I remember all of the fervent news media coverage of President Obama's election and inauguration in 2008 and 2009, breathlessly asking if we had finally become a "postracial" society.
But just last summer, a white Christian racist shot up a historic African-American church in Charleston, South Carolina, killing nine souls.
That was followed up in October with another white Christian terrorist killing three more people in Colorado Springs, with his cries of "no more baby parts" indicating that he had likely been radicalized by the doctored Center for Medical Progress tapes that had also been released that summer.
It was after the jihadist attacks in Paris and San Bernadino that the aforementioned presidential candidates began talking openly about persecuting all Muslims in the name of fighting Islamist terror.

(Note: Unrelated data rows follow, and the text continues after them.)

(** A line feed behind a text goes with its blank end. *)
Lemma trim_with_lf ws f s :
  lf_free ws → [10] ∈ ws → String.length s ≤ f →
  trim_with ws (S f) (s +:+ nl) = match trim_with ws f s with EmptyString => EmptyString | t => t +:+ nl end.
Proof.
  intros Hws Hlf. revert s. induction f as [|f IH]; intros s Hs.
  { destruct s; [|simpl in Hs; lia]. cbn [trim_with String.append]. destruct (List.find _ ws) as [w|] eqn:Hf.
    - apply List.find_some in Hf as [Hin Hw]. apply list_elem_of_In in Hin. eapply Forall_forall in Hws; [|exact Hin]. destruct Hws as [Hne _].
      destruct w as [|n w]; [done|]. by destruct w.
    - eapply List.find_none in Hf; [|by apply list_elem_of_In]. done. }
  destruct (decide (s = EmptyString)) as [->|Hne].
  { assert (Hn : ∀ k, trim_with ws k EmptyString = EmptyString).
    { intros [|k]; [done|]. cbn [trim_with]. destruct (List.find _ ws) as [w|] eqn:Hf; [|done]. apply List.find_some in Hf as [Hin Hw].
      apply list_elem_of_In in Hin. eapply Forall_forall in Hws; [|exact Hin]. destruct Hws as [Hne _]. by destruct w. }
    rewrite Hn. change (EmptyString +:+ nl) with nl. set (g := S f). cbn [trim_with]. destruct (List.find _ ws) as [w|] eqn:Hf.
    - apply List.find_some in Hf as [Hin Hw]. apply list_elem_of_In in Hin. eapply Forall_forall in Hws; [|exact Hin]. destruct Hws as [Hw' _].
      destruct w as [|n [|n' w]]; [done|apply Hn|]. apply Sanitize.starts_with_length in Hw. simpl in Hw. lia.
    - eapply List.find_none in Hf; [|by apply list_elem_of_In]. done. }
  set (g := S f) at 1. cbn [trim_with].
  assert (Heq : List.find (λ w, starts_with (s +:+ nl) (bytes w)) ws = List.find (λ w, starts_with s (bytes w)) ws).
  { apply find_ext. intros w Hw. eapply Forall_forall in Hws; [|exact Hw]. apply starts_with_lf; [done|apply Hws]. }
  rewrite Heq. clear Heq. destruct (List.find (λ w, starts_with s (bytes w)) ws) as [w|] eqn:Hf; [|by destruct s]. apply List.find_some in Hf as [Hin Hw].
  apply list_elem_of_In in Hin. pose proof Hws as Hws'. eapply Forall_forall in Hws'; [|exact Hin]. destruct Hws' as [Hw0 _].
  apply Sanitize.starts_with_length in Hw. rewrite bytes_length in Hw. assert (0 < length w) by (destruct w; [done|simpl; lia]).
  rewrite drop_bytes_app_le by done. unfold g. apply IH. rewrite drop_bytes_length. lia.
Qed.

Lemma lf_trim_with ws f s : lf_free ws → [10] ∈ ws → trim_with ws (S f) (nl +:+ s) = trim_with ws f s.
Proof.
  intros Hws Hlf. cbn [trim_with]. destruct (List.find _ ws) as [w|] eqn:Hf.
  - apply List.find_some in Hf as [Hin Hw]. apply list_elem_of_In in Hin. eapply Forall_forall in Hws; [|exact Hin].
    destruct Hws as [Hne [->|Hw']]; [done|]. apply starts_with_app in Hw as [r Hr]. destruct w as [|n w]; [done|]. simpl in Hr. injection Hr as Hn _.
    simpl in Hw'. rewrite <- Hn in Hw'. done.
  - eapply List.find_none in Hf; [|by apply list_elem_of_In]. exfalso. clear - Hf. cbn in Hf. destruct s; done.
Qed.

Lemma string_rev_lf s : string_rev (s +:+ nl) = nl +:+ string_rev s.
Proof.
  unfold string_rev. assert (Hl : String.list_ascii_of_string (s +:+ nl) = String.list_ascii_of_string s ++ [Ascii.ascii_of_nat 10]).
  { induction s as [|a s IH]; [done|]. simpl. by rewrite IH. }
  rewrite Hl, rev_app_distr. done.
Qed.

Lemma lf_free_white_space : lf_free white_space ∧ lf_free (map (@rev nat) white_space).
Proof. split; apply (bool_decide_eq_true_1 _); by vm_compute. Qed.

Lemma trim_lf s : trim (s +:+ nl) = trim s.
Proof.
  destruct lf_free_white_space as [Hw Hr]. unfold trim. rewrite string_length_app, Nat.add_1_r.
  rewrite trim_with_lf; [|done|apply (bool_decide_eq_true_1 _); by vm_compute|done].
  destruct (trim_with white_space (String.length s) s) as [|a t] eqn:Ht; [done|]. generalize (String a t) as u. intros u.
  rewrite string_length_app, Nat.add_1_r, string_rev_lf, lf_trim_with; [done|done|]. apply (bool_decide_eq_true_1 _); by vm_compute.
Qed.

(** ** The user's half is the user's *)

(** A text that is UTF-8 does not open in the middle of a character. *)
Definition well_formed (s : string) : Prop := match s with EmptyString => True | String a _ => is_cont a = false end.

Lemma least_le l n : n ∈ l → ∃ m, least l = Some m ∧ m ≤ n.
Proof.
  destruct l as [|k l]; [by intros ?%not_elem_of_nil|]. intros Hn. exists (foldl Nat.min k l). split; [done|].
  assert (Hf : ∀ l k, foldl Nat.min k l ≤ k ∧ ∀ x, x ∈ l → foldl Nat.min k l ≤ x).
  { clear. induction l as [|y l IH]; intros k; simpl; [split; [done|by intros x ?%not_elem_of_nil]|]. destruct (IH (Nat.min k y)) as [H1 H2].
    split; [lia|]. intros x [->|Hx]%elem_of_cons; [lia|auto]. }
  destruct (Hf l k) as [Hk Hall]. apply elem_of_cons in Hn as [->|Hn]; [done|by apply Hall].
Qed.

Lemma find_at s p i : i ≤ String.length s → starts_with (drop_bytes i s) p = true → ∃ j, Sanitize.find s p = Some j ∧ j ≤ i.
Proof.
  intros Hi Hs. destruct (Sanitize.find s p) as [j|] eqn:Hf.
  - exists j. split; [done|]. apply find_Some in Hf as (_ & _ & Hno). destruct (decide (j ≤ i)); [done|]. rewrite Hno in Hs by lia. done.
  - rewrite find_None in Hf. by rewrite Hf in Hs.
Qed.

Lemma boundary_before pre u : pre ≠ EmptyString → well_formed u → is_char_boundary (pre +:+ u) (String.length pre) = true.
Proof.
  intros Hp Hu. unfold is_char_boundary. destruct (String.length pre) eqn:Hl; [by destruct pre|]. rewrite <- Hl.
  assert (Hg : ∀ pre, String.get (String.length pre) (pre +:+ u) = String.get 0 u) by (clear; induction pre as [|a pre IH]; [done|exact IH]).
  rewrite Hg. destruct u as [|a u]; simpl; [|simpl in Hu; by rewrite Hu]. apply Nat.eqb_eq. by rewrite string_app_nil_r.
Qed.

Lemma str_prefix_of_prefix j k s : ∃ i, str_prefix j (str_prefix k s) = str_prefix i s.
Proof.
  destruct (decide (j ≤ k)); [exists j; by apply str_prefix_twice|]. exists k. unfold str_prefix.
  revert j k n. induction s as [|a s IH]; intros j k Hjk; [by destruct j, k|]. destruct j as [|j]; [lia|]. destruct k as [|k]; [done|]. simpl.
  f_equal. apply IH. lia.
Qed.

Lemma asked_prefix words : ∃ k, asked words = str_prefix k words ∧ String.length (asked words) ≤ ASKED_BYTES.
Proof.
  unfold asked, truncate_on_char_boundary. destruct (String.length words <=? ASKED_BYTES) eqn:Hl.
  - exists (String.length words). rewrite str_prefix_all. split; [done|by apply Nat.leb_le].
  - eexists. split; [done|]. apply Nat.leb_gt in Hl. pose proof (floor_boundary_le words ASKED_BYTES). rewrite str_prefix_length; lia.
Qed.

(** What is read off a digest whose user half is followed by a section. *)
Lemma cut_is_words words g o u :
  o ∈ sections → g = EmptyString ∨ g = nl +:+ nl →
  let rest := asked words +:+ g +:+ o +:+ u in
  ∃ k, trim (str_prefix (default (String.length rest) (least (omap (Sanitize.find rest) sections))) rest) = trim (str_prefix k words).
Proof.
  intros Ho Hg. destruct (asked_prefix words) as (ka & Hka & _). revert Hka. generalize (asked words) as a. intros a Hka rest.
  set (n := String.length a + String.length g).
  assert (Hn : n ≤ String.length rest) by (unfold rest; rewrite !string_length_app; lia).
  assert (Hs : starts_with (drop_bytes n rest) o = true).
  { unfold rest, n. rewrite drop_bytes_add, drop_bytes_app, drop_bytes_app. apply starts_with_app. by exists u. }
  destruct (find_at rest o n Hn Hs) as (j & Hj & Hjn).
  destruct (least_le (omap (Sanitize.find rest) sections) j) as (m & Hm & Hmj); [apply list_elem_of_omap; by exists o|].
  rewrite Hm. change (default (String.length rest) (Some m)) with m. destruct (decide (m ≤ String.length a)) as [Hle|Hgt].
  - unfold rest. rewrite str_prefix_app_le by done. destruct (str_prefix_of_prefix m ka words) as [i Hi]. exists i. by rewrite <- Hi, Hka.
  - assert (Hgn : g = nl +:+ nl) by (destruct Hg as [->|]; [unfold n in *; simpl in *; lia|done]).
    assert (Hpre : str_prefix m rest = a +:+ str_prefix (m - String.length a) (nl +:+ nl)).
    { pose proof (str_prefix_add (String.length a) (m - String.length a) rest) as Hadd.
      replace (String.length a + (m - String.length a)) with m in Hadd by lia. rewrite Hadd. unfold rest.
      rewrite drop_bytes_app, str_prefix_app_le, str_prefix_all by lia. subst g. rewrite str_prefix_app_le; [done|]. unfold n in *. lia. }
    exists ka. rewrite <- Hka, Hpre. subst g. unfold n in *.
    assert (Hd : m - String.length a = 1 ∨ m - String.length a = 2) by (simpl in *; lia).
    destruct Hd as [->| ->]; [exact (trim_lf a)|]. change (str_prefix 2 (nl +:+ nl)) with (nl +:+ nl).
    rewrite <- string_app_assoc. by rewrite !trim_lf.
Qed.

Lemma well_formed_app s u : well_formed s → well_formed u → well_formed (s +:+ u).
Proof. by destruct s. Qed.

Lemma well_formed_prefix k s : well_formed s → well_formed (str_prefix k s).
Proof. by destruct s, k. Qed.

(** Longest opening of what follows the user's words. *)
Definition OPENER_BYTES : nat := 200.

Section shown.
Context `{!SerdeJson}.

Lemma ran_well_formed turn : well_formed (ran turn).
Proof.
  unfold ran. apply well_formed_app; [|by destruct (0 <? orphans turn)].
  assert (Hf : ∀ ls acc, well_formed acc → Forall well_formed ls → well_formed (foldl String.append acc ls)).
  { induction ls as [|l ls IH]; intros acc Ha Hls; [done|]. apply Forall_cons in Hls as [Hl Hls]. simpl. apply IH; [by apply well_formed_app|done]. }
  apply Hf; [done|]. apply Forall_forall. by intros x (c & -> & _)%list_elem_of_fmap.
Qed.

Lemma answered_well_formed turn ending text :
  Forall (λ m, well_formed (content m)) turn → answered_half turn ending = Some text → well_formed text.
Proof.
  intros Hwf. unfold answered_half. destruct ending; [|done]. destruct (List.find is_prose (rev turn)) as [m|] eqn:Hm; [|done]. intros [= <-].
  apply List.find_some in Hm as [Hin _]. apply In_rev, list_elem_of_In in Hin. eapply Forall_forall in Hwf; [|exact Hin].
  unfold truncate_on_char_boundary. destruct (_ <=? _); [done|by apply well_formed_prefix].
Qed.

No such talk has ever been uttered by our leaders about treating us Christians the same way--though that would indeed give us an actual pretext to make a movie about being persecuted.
I am sick of all of this because it hurts so, so very much to see the Gospel that I love, the Gospel whose words have saved me a hundred times over, be so distorted, so perverted, so taken blatant advantage of by selfish and short-sighted people.
I am sick of all of this because every time I hear a friend or newly-made acquaintance, once they find out that I am a pastor, tell me why they left the church, I break a little inside.
I am sick of all of this because such pain and indignity be inflicted upon a people who have for decades, for centuries, seen only pain and degradation from Christians is a genuinely awful witness.
I am sick of all of this because instead of taking to heart Christ's exhortations that the first will be last and the last will be first, that the humble will be exalted and the proud will be brought down, that we still want only to cut everyone else in line to make sure we still occupy the privileged roost of American society.
I am sick of all of this because I feel so strongly about God, about the message, life, ministry, death, and resurrection of Jesus Christ that I can only feel hurt at how my faith is publicly acted out by those with the widest platforms and the biggest audiences.
Do not dare to tell me that I am dividing the church, or staining the Gospel, or forgetting that there are bigger things at play here.
There are no bigger things at play when we are talking about a kingdom that creates worth and dignity for every person not like us, a kingdom that offers redemption and salvation for every person who may not look like us or talk like us but was still made like us because the One who made you is the One who made me, and none of our hateful, spiteful, or diabolical politics will change that immutable reality.
Much as you might wish it to be so.
For the Good News of the Gospel is that it is not, has not, and never will be so.
Stop using my religion to tell people that they are worth less than you. Please.
And if you cannot, or will not, I will pray for God's mercy upon you.